--- Exercise requirements ---
Using the listing below, retype exactly the lines starting at the one with "ex_leaf : ∀" and ending at the one with "destruct Hs as", and include both.

--- Records provided ---
━━━━━━━━━━━━━━━━

(* ===== verification/AddressSpace.v ===== *)
(** * Address-space operations

    Creating, mapping and destroying user address spaces on the machine that
    [PageTable] models: each operation against the tree of tables and the pool
    of frames. *)

From stdpp Require Import gmap sorting.
From S2P Require Import Prelude Types Vm MemMap MemMapSpec FrameAlloc FrameSpec MemInit PageTable PageTableSpec.

Open Scope Z_scope.

Lemma wp_on_runtime {A} (op : M Runtime A) (Q : A → Mmu → Prop) m :
  wp op (λ a rt, Q a (set_mm_rt rt m)) (mm_rt m) → wp (on_runtime op) Q m.
Proof. unfold wp, on_runtime. by destruct (op (mm_rt m)) as [[a rt]|]. Qed.

(** ** Frames for tables *)

Lemma alloc_table_spec m T l pool :
  mmu_ok m T l pool →
  wp alloc_table_frame (λ res m', kept m m' ∧ memory m' = memory m ∧
    match l with
    | [] => res = inr ArchOutOfFrames ∧ m' = m
    | x :: l' => res = inl x ∧ fa_ok PAGE_SIZE (rt_frames (mm_rt m')) l'
    end) m.
Proof.
  intros [H1 H2 H3 H4 H5 H6 H7]. unfold alloc_table_frame. apply wp_bind, wp_on_runtime. unfold runtime_alloc_frame.
  apply wp_bind, wp_gets. rewrite H2. cbn [negb]. apply wp_on_frames.
  eapply wp_mono; [exact (alloc_frame_spec PAGE_SIZE page_size_pos _ l H4)|]. intros res s H. apply wp_ret. destruct l as [|x l].
  - destruct H as [-> ->]. split_and!; [done|done|done|]. by destruct m as [[] ? ?].
  - destruct H as (-> & Hok & Hst). by split_and!.
Qed.

(** A frame taken from the list and cleared becomes part of a tree. *)
Lemma pool_move (T T' : tables) (l : list Z) (pool : gset Z) x k :
  T' = <[k := x]> T → T !! k = None → (∀ f, f ∈ pool ↔ f ∈ x :: l ∨ ∃ k, T !! k = Some f) →
  ∀ f, f ∈ pool ↔ f ∈ l ∨ ∃ k, T' !! k = Some f.
Proof.
  intros -> Hk Hp f. rewrite Hp, elem_of_cons. split.
  - intros [[->|Hf]|(k' & Hk')]; [right; exists k; by rewrite lookup_insert_eq|by left|right; exists k'].
    rewrite lookup_insert_ne; [done|congruence].
  - intros [Hf|(k' & [[<- <-]|[_ Hk']]%lookup_insert_Some)]; [left; by right|left; by left|right; eauto].
Qed.

(** Memory is as it was outside the frames [P]. *)
Definition untouched (P : Z → Prop) (m m' : Mmu) : Prop :=
  ∀ y, (∀ f, P f → ¬ on_page f y) → memory m' !! y = memory m !! y.

Lemma untouched_refl P m : untouched P m m.
Proof. done. Qed.

Lemma untouched_trans (P P' : Z → Prop) m1 m2 m3 : (∀ f, P f → P' f) → untouched P m1 m2 → untouched P' m2 m3 → untouched P' m1 m3.
Proof. intros HP H1 H2 y Hy. rewrite (H2 y Hy). apply H1. intros f Hf. by apply Hy, HP. Qed.

Lemma untouched_mono (P P' : Z → Prop) m m' : (∀ f, P f → P' f) → untouched P m m' → untouched P' m m'.
Proof. intros HP H y Hy. apply H. intros f Hf. by apply Hy, HP. Qed.

Lemma entry_on_page pa i : (i < 512)%nat → on_page pa (entry_addr pa i).
Proof. unfold on_page, entry_addr, PAGE_SIZE. lia. Qed.

Lemma zeroed_outside x st y : ¬ on_page x y → zeroed x st !! y = st !! y.
Proof. intros Hy. apply zeroed_other. intros i Hi ->. by apply Hy, entry_on_page. Qed.

(** What an operation does to the trees that only adds empty tables below [r]. *)
Record extends (r : Z) (m m' : Mmu) (T T' : tables) : Prop := {
  ex_kept : kept m m';
  ex_tables : T ⊆ T';
  ex_roots : ∀ r0, T' !! (r0, []) = T !! (r0, []);
  ex_other : ∀ r0 p, r0 ≠ r → T' !! (r0, p) = T !! (r0, p);
  ex_leaf : ∀ r0 va, leaf (memory m') T' r0 va = leaf (memory m) T r0 va;
  ex_outside : untouched (λ f, ∃ k, T' !! k = Some f) m m'
}.

Lemma extends_refl r m T : extends r m m T T.
Proof. by split. Qed.

Lemma extends_trans r m1 m2 m3 T1 T2 T3 : extends r m1 m2 T1 T2 → extends r m2 m3 T2 T3 → extends r m1 m3 T1 T3.
Proof.
  intros [A1 A2 A3 A4 A5 A6] [B1 B2 B3 B4 B5 B6]. split; [by eapply kept_trans|by etrans|congruence| |congruence|].
  - intros r0 p Hne. by rewrite B4, A4.
  - eapply untouched_trans; [|exact A6|exact B6]. intros f [k Hk]. exists k. by eapply lookup_weaken.
Qed.

Lemma ensure_table_spec m T l pool r p pa i :
  mmu_ok m T l pool → T !! (r, p) = Some pa → (length p < 3)%nat → (i < 512)%nat →
  wp (ensure_table pa i) (λ res m', ∃ T' l', mmu_ok m' T' l' pool ∧ extends r m m' T T' ∧
    match res with
    | inl c => T' !! (r, p ++ [i]) = Some c
    | inr e => e = ArchOutOfFrames ∧ l = []
    end) m.
Proof.
  intros Hm Hp Hl Hi. pose proof (tree_step _ _ r p pa i (mk_tree _ _ _ _ Hm) Hp Hl Hi) as Hs.
  unfold ensure_table. apply wp_bind, wp_gets. destruct (T !! (r, p ++ [i])) as [c|] eqn:Hc.
  { destruct Hs as [-> ->]. apply wp_ret. exists T, l. split_and!; [done|apply extends_refl|done]. }
  rewrite Hs. cbn [is_table_desc Z.land]. apply wp_try. eapply wp_mono; [exact (alloc_table_spec _ _ _ _ Hm)|].
  intros res m1 (Hk1 & Hmem & H1). destruct l as [|x l].
  { destruct H1 as [-> ->]. exists T, []. split_and!; [done|apply extends_refl|done|done]. }
  destruct H1 as [-> Hfa]. destruct Hm as [M1 M2 M3 M4 M5 M6 M7].
  assert (∀ f, f ∈ x :: l → table_frame f) as Hfr by (intros f Hf; apply M7, M6; by left).
  assert (table_frame x) as Hx by (apply Hfr; by left).
  assert (x ∉ l) as Hxl by (apply ok_sorted, sorted_nodup, NoDup_cons in M4 as [? _]; done).
  assert (∀ k, T !! k ≠ Some x) as Hfresh by (intros k; apply M5; by left).
  assert (pa ∉ l) as Hpl by (intros Hin; apply (M5 pa (r, p)); [by right|done]).
  apply wp_bind, wp_done. exists tt, (set_memory (zeroed x) m1). split; [apply table_clear_spec|].
  apply wp_bind, wp_modify, wp_ret. rewrite set_memory_twice.
  set (m' := set_memory _ m1). exists (<[(r, p ++ [i]) := x]> T), l.
  assert (memory m' = installed_st (memory m) pa i x) as Hst by (unfold installed_st; by rewrite <-Hmem).
  split_and!; [|split|by rewrite lookup_insert_eq].
  - assert (kept m m') as Hk by exact Hk1. unfold kept, settings in Hk. injection Hk as E1 E2 E3 E4 E5. split.
    + exact (eq_trans E1 M1).
    + exact (eq_trans E3 M2).
    + rewrite Hst. by apply installed_tree.
    + apply (fa_ok_store (rt_frames (mm_rt m1))); [done|]. intros f Hf.
      assert (∀ f, f ∈ l → table_frame f) as Hfr' by (intros g Hg; apply Hfr; by right).
      rewrite (free_kept_by_entry l pa i _ (zeroed x (memory m1)) Hfr' (tr_frame _ _ M3 _ _ Hp) Hpl Hi f Hf).
      by apply (free_kept_by_zero l).
    + intros f k Hf [[<- <-]|[_ Hk]]%lookup_insert_Some; [done|]. by apply (M5 f k); [right|].
    + by eapply pool_move.
    + intros f Hf. destruct (M7 f Hf). split; [done|]. by eapply (kept_usable m).
  - exact Hk1.
  - by apply insert_subseteq.
  - intros r0. apply lookup_insert_ne. intros [= _ E]. by destruct p.
  - intros r0 q Hne. apply lookup_insert_ne. congruence.
  - intros r0 va. rewrite Hst. by apply installed_leaf.
  - intros y Hy. rewrite Hst. unfold installed_st. rewrite lookup_insert_ne, zeroed_outside; [done| |].
    + apply Hy. exists (r, p ++ [i]). by rewrite lookup_insert_eq.
    + intros <-. apply (Hy pa); [|by apply entry_on_page]. exists (r, p). rewrite lookup_insert_ne; [done|]. intros [= E].
      apply (f_equal length) in E. rewrite length_app in E. simpl in E. lia.
Qed.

━━━━━━━━━━━━━━━━

--- Completed task ---
  ex_leaf : ∀ r0 va, leaf (memory m') T' r0 va = leaf (memory m) T r0 va;
  ex_outside : untouched (λ f, ∃ k, T' !! k = Some f) m m'
}.

Lemma extends_refl r m T : extends r m m T T.
Proof. by split. Qed.

Lemma extends_trans r m1 m2 m3 T1 T2 T3 : extends r m1 m2 T1 T2 → extends r m2 m3 T2 T3 → extends r m1 m3 T1 T3.
Proof.
  intros [A1 A2 A3 A4 A5 A6] [B1 B2 B3 B4 B5 B6]. split; [by eapply kept_trans|by etrans|congruence| |congruence|].
  - intros r0 p Hne. by rewrite B4, A4.
  - eapply untouched_trans; [|exact A6|exact B6]. intros f [k Hk]. exists k. by eapply lookup_weaken.
Qed.

Lemma ensure_table_spec m T l pool r p pa i :
  mmu_ok m T l pool → T !! (r, p) = Some pa → (length p < 3)%nat → (i < 512)%nat →
  wp (ensure_table pa i) (λ res m', ∃ T' l', mmu_ok m' T' l' pool ∧ extends r m m' T T' ∧
    match res with
    | inl c => T' !! (r, p ++ [i]) = Some c
    | inr e => e = ArchOutOfFrames ∧ l = []
    end) m.
Proof.
  intros Hm Hp Hl Hi. pose proof (tree_step _ _ r p pa i (mk_tree _ _ _ _ Hm) Hp Hl Hi) as Hs.
  unfold ensure_table. apply wp_bind, wp_gets. destruct (T !! (r, p ++ [i])) as [c|] eqn:Hc.
  { destruct Hs as [-> ->]. apply wp_ret. exists T, l. split_and!; [done|apply extends_refl|done]. }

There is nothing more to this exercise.